## Brief:
When "Hmax" occurs in a line of the material, copy that line.

## The records:
★ ★ ★

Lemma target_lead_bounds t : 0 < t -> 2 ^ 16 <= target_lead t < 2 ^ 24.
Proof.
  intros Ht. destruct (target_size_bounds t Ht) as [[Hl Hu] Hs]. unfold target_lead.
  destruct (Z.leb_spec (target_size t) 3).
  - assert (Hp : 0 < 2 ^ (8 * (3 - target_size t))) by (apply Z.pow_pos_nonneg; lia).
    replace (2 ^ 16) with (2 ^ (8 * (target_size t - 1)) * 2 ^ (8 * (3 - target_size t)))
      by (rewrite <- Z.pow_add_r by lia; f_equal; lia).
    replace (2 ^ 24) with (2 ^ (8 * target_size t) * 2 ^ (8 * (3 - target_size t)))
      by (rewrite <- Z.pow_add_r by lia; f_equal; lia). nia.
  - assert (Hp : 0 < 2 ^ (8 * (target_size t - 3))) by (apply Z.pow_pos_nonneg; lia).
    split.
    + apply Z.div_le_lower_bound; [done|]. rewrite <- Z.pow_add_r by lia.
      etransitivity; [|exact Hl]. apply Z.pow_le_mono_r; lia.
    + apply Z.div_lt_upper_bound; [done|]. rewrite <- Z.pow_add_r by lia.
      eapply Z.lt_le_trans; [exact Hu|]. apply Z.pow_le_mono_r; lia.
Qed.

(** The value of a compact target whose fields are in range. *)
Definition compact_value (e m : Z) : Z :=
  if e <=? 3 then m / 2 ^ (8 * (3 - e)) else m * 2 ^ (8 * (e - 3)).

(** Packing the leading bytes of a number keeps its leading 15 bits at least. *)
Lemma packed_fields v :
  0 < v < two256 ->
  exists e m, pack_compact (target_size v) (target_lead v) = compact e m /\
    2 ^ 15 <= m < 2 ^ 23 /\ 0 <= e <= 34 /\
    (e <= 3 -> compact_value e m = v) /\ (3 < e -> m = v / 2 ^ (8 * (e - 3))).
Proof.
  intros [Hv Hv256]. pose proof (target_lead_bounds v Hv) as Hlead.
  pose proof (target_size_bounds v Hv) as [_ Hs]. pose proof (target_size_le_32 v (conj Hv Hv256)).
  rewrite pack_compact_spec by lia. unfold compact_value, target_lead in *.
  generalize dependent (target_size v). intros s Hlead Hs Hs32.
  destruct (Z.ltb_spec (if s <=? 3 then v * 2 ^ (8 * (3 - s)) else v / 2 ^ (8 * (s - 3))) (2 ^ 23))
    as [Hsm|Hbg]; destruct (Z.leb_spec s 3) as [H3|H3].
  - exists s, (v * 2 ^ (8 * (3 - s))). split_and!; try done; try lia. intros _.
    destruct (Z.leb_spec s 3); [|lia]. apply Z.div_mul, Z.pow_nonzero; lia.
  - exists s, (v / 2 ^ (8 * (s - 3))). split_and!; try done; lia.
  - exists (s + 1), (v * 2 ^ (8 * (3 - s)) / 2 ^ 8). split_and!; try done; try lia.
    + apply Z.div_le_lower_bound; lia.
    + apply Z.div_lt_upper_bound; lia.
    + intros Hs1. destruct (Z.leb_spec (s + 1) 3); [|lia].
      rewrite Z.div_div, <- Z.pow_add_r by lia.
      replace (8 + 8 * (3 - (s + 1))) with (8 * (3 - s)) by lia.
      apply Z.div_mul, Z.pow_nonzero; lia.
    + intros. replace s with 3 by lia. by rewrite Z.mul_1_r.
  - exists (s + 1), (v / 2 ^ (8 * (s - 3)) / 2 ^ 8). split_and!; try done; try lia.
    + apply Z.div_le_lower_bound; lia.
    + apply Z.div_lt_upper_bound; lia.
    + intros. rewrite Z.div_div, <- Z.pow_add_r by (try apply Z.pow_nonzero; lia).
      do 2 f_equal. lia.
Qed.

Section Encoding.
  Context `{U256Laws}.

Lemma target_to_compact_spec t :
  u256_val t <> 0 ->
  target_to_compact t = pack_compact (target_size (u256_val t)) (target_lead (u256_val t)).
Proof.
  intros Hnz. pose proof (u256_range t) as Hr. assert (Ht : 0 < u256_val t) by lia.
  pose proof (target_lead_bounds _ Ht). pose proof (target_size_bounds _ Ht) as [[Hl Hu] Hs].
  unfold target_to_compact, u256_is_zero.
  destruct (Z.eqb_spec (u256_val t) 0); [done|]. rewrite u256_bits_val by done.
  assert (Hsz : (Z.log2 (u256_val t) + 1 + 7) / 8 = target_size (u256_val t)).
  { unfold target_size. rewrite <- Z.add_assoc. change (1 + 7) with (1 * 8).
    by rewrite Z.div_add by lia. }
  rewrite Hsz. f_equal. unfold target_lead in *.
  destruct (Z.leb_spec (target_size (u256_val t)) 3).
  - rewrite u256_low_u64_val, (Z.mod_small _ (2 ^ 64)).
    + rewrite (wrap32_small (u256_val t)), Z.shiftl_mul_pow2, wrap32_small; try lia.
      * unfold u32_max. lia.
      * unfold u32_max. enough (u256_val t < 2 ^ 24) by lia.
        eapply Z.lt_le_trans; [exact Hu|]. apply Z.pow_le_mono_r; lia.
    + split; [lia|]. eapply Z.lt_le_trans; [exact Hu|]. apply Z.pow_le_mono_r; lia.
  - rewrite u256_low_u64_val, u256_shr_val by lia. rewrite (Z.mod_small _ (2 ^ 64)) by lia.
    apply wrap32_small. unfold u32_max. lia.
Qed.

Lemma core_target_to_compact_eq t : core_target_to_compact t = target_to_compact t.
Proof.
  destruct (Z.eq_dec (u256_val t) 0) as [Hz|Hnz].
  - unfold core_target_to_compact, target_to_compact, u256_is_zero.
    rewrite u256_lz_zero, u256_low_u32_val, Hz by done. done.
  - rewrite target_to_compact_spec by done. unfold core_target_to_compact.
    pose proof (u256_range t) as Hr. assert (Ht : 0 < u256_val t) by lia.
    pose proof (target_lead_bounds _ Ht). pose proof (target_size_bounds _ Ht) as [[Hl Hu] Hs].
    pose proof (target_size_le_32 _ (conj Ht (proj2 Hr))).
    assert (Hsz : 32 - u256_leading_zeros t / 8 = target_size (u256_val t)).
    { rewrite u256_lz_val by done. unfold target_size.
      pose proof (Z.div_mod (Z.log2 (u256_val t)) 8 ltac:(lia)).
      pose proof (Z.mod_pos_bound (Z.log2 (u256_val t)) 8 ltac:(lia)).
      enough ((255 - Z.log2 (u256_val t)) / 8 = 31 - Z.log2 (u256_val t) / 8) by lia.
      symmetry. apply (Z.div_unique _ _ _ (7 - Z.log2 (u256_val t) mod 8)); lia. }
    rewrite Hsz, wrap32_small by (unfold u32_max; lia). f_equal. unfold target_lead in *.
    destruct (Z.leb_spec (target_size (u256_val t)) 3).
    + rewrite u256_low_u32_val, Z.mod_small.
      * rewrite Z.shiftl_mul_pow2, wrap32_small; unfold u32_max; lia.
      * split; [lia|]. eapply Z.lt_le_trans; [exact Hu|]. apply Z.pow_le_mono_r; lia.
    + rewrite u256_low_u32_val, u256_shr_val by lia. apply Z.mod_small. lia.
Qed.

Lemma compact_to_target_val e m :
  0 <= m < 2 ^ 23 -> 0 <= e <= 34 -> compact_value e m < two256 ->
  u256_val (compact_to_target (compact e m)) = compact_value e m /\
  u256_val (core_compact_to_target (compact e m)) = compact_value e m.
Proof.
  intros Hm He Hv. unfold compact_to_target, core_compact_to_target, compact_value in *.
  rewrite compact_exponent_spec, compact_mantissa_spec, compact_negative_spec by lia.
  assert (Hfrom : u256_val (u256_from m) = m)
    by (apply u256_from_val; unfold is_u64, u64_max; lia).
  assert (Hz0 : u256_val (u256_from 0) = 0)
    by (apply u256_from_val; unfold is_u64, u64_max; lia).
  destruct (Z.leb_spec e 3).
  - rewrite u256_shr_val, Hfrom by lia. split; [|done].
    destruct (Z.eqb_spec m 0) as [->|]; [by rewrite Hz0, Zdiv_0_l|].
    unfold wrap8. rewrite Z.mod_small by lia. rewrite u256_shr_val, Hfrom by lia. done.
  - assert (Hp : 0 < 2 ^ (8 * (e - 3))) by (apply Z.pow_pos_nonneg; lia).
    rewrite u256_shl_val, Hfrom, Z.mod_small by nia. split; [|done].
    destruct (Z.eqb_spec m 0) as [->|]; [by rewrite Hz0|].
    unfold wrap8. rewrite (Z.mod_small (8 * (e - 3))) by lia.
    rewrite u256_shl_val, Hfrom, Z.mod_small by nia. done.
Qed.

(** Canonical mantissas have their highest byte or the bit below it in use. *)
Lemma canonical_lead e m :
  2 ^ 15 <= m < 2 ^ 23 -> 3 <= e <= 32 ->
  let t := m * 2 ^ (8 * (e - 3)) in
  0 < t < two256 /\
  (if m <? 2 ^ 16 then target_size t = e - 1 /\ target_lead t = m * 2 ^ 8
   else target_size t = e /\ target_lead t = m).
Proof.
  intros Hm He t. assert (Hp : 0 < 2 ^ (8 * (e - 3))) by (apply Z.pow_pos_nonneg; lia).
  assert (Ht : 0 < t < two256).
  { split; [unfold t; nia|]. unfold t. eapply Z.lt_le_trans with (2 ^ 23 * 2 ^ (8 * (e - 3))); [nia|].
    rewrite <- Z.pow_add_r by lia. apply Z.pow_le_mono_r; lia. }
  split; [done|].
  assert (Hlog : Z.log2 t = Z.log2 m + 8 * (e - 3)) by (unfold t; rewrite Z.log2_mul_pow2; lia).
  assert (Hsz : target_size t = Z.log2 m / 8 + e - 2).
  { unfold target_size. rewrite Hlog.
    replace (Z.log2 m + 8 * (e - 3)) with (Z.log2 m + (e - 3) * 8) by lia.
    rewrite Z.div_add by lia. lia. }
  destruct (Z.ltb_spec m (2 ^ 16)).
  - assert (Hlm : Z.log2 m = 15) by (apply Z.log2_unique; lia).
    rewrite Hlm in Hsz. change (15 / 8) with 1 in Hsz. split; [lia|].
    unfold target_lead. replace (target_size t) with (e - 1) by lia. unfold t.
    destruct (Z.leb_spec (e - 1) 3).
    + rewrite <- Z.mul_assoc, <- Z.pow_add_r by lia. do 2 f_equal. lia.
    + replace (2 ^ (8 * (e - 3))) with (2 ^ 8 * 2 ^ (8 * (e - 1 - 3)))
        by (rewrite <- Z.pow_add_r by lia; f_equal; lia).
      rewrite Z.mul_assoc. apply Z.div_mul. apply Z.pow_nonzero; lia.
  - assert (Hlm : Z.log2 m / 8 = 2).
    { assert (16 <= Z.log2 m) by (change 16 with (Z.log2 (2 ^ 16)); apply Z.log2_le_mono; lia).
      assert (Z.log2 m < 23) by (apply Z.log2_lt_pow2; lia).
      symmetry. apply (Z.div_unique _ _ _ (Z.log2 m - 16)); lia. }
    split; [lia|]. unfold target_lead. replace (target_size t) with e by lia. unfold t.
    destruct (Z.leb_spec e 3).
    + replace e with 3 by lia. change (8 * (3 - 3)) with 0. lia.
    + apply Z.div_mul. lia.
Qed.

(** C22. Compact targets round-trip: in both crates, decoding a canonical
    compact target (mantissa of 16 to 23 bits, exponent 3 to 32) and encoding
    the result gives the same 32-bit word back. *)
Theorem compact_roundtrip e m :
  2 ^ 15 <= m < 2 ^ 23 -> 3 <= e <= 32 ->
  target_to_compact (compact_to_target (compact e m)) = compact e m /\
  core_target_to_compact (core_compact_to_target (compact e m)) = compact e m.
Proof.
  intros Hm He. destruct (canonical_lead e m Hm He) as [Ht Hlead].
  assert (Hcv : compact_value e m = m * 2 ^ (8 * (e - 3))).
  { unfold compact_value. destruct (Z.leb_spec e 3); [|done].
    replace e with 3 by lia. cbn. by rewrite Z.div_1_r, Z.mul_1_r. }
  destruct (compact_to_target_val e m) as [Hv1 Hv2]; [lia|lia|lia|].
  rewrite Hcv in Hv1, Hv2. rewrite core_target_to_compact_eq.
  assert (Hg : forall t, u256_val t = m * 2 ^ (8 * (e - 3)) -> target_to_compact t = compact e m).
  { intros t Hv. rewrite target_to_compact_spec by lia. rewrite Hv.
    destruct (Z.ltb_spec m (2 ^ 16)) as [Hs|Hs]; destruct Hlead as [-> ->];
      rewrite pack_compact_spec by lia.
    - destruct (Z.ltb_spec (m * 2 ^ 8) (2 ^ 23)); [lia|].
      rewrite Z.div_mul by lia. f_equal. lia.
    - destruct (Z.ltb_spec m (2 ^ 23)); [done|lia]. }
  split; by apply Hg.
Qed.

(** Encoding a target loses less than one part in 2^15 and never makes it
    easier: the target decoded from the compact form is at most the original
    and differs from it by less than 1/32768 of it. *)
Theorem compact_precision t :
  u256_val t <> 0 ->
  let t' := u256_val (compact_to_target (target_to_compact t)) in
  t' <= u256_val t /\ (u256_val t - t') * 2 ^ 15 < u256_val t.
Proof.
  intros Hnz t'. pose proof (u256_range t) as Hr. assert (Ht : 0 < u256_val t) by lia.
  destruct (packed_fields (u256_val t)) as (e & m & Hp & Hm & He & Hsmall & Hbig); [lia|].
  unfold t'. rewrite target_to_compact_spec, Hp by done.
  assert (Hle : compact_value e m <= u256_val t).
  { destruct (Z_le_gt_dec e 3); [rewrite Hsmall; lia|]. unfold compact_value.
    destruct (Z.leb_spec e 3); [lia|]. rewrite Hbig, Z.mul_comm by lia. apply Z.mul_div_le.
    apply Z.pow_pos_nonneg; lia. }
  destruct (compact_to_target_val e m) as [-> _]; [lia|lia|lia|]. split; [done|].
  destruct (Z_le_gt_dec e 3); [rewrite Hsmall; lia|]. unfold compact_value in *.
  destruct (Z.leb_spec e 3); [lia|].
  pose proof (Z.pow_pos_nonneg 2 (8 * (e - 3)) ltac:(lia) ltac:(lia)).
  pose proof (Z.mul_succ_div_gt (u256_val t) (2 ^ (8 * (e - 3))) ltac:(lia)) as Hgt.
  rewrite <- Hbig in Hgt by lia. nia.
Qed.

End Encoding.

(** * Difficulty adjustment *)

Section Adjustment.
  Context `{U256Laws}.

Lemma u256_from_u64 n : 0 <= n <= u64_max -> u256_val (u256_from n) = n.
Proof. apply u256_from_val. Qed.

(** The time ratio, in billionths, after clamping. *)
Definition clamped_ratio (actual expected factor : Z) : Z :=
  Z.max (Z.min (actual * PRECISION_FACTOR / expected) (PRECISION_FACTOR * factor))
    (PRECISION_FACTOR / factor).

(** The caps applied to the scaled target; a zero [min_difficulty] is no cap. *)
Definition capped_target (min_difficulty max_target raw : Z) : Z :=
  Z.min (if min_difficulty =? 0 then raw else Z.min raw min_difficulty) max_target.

★ ★ ★

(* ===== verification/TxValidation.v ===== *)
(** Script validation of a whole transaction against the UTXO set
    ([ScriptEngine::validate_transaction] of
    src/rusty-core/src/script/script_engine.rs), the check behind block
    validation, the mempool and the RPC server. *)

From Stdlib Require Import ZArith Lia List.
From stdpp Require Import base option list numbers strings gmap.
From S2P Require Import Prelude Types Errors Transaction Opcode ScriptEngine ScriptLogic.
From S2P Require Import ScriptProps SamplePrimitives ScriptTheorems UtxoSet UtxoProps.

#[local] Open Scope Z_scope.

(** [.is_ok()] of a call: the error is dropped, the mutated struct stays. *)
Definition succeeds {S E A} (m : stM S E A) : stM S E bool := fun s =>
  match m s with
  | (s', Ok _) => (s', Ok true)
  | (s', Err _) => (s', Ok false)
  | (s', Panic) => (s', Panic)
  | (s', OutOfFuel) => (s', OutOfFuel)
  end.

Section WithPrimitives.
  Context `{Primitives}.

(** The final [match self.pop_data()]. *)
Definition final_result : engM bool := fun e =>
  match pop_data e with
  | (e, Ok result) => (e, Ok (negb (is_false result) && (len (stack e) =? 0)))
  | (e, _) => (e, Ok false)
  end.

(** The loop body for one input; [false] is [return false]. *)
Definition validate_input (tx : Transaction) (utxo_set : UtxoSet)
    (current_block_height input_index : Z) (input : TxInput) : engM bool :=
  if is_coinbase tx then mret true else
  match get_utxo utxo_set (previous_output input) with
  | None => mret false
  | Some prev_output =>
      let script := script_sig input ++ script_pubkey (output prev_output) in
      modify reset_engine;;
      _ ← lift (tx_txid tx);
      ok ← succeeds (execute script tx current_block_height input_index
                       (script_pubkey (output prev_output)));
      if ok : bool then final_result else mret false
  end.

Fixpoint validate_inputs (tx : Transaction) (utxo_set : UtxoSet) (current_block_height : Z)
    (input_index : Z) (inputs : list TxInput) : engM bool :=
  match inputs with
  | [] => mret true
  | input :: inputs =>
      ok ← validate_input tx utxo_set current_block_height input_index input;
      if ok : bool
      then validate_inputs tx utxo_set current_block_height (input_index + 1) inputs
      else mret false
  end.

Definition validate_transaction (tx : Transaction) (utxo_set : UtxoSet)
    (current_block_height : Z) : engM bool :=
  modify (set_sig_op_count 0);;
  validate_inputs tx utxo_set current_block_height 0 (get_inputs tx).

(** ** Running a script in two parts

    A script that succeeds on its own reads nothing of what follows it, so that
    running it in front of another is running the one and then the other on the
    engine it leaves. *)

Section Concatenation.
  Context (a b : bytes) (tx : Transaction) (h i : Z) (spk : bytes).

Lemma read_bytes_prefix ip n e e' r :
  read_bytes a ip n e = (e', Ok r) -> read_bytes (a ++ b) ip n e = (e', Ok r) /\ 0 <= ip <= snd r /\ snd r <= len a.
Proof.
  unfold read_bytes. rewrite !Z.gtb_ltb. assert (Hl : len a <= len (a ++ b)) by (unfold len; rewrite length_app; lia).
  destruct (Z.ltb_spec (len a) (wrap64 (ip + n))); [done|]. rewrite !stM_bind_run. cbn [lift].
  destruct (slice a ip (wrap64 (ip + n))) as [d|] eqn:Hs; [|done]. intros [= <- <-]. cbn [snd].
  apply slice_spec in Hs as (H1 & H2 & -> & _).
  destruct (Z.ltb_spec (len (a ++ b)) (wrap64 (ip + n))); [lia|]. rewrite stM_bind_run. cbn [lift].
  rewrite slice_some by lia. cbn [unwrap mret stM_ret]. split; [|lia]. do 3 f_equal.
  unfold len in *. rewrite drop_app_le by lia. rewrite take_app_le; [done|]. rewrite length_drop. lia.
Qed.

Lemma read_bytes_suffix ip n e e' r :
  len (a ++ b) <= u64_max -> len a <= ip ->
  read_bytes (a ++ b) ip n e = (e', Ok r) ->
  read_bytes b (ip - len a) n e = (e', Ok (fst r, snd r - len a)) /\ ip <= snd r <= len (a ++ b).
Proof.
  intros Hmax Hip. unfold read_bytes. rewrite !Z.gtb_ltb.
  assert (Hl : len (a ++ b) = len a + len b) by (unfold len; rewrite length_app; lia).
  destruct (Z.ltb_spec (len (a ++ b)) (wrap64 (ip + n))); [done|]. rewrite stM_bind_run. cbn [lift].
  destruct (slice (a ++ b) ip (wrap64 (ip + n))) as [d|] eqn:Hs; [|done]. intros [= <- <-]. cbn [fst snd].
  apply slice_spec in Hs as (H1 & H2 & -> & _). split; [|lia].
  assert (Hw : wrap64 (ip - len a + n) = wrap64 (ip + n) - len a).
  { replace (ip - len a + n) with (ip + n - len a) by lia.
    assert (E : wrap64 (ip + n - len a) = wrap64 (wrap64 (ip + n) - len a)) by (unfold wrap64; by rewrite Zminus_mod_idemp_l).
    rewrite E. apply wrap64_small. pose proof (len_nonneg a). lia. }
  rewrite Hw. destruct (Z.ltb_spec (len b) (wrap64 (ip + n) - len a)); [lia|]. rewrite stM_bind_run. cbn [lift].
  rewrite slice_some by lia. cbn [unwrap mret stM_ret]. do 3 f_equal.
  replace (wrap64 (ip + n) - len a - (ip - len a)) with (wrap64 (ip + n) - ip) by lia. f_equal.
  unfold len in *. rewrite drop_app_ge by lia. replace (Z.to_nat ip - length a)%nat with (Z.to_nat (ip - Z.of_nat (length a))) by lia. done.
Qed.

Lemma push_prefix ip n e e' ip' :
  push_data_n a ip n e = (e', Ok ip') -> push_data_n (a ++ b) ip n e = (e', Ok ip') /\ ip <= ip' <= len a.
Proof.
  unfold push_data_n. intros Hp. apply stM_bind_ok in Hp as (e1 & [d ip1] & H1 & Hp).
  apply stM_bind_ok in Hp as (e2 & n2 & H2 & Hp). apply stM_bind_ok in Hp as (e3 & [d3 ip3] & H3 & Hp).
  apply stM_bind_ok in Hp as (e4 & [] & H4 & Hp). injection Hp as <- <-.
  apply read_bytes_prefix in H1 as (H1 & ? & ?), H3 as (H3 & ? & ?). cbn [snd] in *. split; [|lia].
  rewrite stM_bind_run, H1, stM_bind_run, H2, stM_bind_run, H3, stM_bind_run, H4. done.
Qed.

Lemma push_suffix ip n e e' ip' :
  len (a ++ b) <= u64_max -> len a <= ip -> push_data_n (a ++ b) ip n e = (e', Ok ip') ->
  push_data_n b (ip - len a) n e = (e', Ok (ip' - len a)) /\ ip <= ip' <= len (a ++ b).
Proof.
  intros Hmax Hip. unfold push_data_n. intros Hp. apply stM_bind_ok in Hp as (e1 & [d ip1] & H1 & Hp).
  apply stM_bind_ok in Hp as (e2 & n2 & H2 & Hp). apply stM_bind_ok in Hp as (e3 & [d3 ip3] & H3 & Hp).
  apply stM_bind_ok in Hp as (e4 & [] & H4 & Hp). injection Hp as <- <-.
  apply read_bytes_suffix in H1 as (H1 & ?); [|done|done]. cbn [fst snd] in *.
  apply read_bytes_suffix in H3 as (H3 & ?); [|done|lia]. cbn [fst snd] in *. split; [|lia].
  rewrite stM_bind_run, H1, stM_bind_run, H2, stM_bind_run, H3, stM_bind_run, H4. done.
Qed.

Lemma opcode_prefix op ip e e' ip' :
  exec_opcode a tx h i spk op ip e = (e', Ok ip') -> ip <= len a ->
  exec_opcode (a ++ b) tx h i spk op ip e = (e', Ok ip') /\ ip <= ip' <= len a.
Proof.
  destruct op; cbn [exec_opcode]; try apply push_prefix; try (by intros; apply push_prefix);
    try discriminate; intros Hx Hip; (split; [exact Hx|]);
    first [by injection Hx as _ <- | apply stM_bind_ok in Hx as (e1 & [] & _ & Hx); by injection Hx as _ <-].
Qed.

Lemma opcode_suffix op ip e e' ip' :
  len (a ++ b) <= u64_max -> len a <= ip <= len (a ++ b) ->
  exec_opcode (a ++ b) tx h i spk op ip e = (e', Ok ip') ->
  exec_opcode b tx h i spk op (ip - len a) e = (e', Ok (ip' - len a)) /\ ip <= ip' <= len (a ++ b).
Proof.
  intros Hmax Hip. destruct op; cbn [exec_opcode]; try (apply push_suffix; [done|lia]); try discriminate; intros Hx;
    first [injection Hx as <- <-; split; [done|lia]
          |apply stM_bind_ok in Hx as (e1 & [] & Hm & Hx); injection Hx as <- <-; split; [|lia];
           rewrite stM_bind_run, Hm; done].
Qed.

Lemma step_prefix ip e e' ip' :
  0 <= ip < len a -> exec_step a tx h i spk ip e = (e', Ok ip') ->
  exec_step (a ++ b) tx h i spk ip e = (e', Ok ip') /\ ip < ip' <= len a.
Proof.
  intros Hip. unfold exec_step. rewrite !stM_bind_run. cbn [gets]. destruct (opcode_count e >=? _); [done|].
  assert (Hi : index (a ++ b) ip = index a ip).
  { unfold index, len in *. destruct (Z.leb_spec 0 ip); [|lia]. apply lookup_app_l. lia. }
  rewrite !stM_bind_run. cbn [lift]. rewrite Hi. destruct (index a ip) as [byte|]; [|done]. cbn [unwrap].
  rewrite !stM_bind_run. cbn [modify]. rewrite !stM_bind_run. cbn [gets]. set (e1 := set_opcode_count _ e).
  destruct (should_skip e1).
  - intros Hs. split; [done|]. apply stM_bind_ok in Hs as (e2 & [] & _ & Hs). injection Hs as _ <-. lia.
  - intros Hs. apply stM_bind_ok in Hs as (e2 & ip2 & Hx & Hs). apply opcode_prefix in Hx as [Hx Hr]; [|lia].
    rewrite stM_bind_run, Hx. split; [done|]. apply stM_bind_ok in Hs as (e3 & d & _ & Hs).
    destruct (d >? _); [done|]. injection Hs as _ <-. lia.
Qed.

★ ★ ★

## Output of the task:
  intros Hmax Hip. unfold read_bytes. rewrite !Z.gtb_ltb.
  intros Hmax Hip. unfold push_data_n. intros Hp. apply stM_bind_ok in Hp as (e1 & [d ip1] & H1 & Hp).
  intros Hmax Hip. destruct op; cbn [exec_opcode]; try (apply push_suffix; [done|lia]); try discriminate; intros Hx;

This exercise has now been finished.